Dataset entries
####################

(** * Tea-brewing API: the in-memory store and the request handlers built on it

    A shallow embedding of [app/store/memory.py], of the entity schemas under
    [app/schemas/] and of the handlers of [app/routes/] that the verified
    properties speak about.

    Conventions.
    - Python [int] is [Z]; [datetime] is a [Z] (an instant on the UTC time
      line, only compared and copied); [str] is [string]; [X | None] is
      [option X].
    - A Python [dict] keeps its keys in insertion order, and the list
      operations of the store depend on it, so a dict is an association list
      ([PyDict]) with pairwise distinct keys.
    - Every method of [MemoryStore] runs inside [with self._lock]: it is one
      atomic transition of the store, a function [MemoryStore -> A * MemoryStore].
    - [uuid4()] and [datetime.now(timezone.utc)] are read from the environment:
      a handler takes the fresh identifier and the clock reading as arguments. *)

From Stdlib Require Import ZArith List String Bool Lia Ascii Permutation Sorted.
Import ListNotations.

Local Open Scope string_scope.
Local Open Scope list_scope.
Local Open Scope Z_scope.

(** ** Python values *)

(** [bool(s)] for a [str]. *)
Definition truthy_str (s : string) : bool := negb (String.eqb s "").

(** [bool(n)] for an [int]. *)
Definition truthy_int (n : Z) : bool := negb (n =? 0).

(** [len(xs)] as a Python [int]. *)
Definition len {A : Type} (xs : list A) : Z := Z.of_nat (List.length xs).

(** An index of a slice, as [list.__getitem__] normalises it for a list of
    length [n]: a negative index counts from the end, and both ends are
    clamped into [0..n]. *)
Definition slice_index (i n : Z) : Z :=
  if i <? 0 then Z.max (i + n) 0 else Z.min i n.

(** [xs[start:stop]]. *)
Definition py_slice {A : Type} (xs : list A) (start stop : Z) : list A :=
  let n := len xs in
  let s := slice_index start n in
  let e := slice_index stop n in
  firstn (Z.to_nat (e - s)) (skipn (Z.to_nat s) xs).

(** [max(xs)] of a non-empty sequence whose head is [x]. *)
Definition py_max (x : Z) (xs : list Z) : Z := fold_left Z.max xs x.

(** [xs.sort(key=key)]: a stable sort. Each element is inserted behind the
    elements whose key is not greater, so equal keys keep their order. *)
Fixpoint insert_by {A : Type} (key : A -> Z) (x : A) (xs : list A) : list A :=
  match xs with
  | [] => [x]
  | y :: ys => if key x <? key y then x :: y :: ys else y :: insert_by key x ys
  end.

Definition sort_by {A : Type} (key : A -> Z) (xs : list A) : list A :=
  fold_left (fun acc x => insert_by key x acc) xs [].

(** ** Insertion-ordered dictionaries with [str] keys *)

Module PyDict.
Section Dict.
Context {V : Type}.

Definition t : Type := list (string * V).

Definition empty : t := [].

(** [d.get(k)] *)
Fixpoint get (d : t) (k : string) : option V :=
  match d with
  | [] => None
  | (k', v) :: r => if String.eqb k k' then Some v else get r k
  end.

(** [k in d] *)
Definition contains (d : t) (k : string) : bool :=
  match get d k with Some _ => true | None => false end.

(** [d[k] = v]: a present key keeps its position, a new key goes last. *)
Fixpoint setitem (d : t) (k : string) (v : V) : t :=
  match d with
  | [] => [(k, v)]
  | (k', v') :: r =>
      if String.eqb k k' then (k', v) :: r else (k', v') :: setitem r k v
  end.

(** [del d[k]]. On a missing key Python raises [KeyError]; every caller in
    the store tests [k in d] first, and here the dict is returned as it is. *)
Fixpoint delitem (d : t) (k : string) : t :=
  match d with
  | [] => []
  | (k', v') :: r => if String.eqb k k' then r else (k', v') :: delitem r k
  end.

####################

_WORK INSTRUCTION_
Search the records for the word "schemas" and copy every line where it occurs.

_WRITTEN RESPONSE_
    A shallow embedding of [app/store/memory.py], of the entity schemas under
    [app/schemas/] and of the handlers of [app/routes/] that the verified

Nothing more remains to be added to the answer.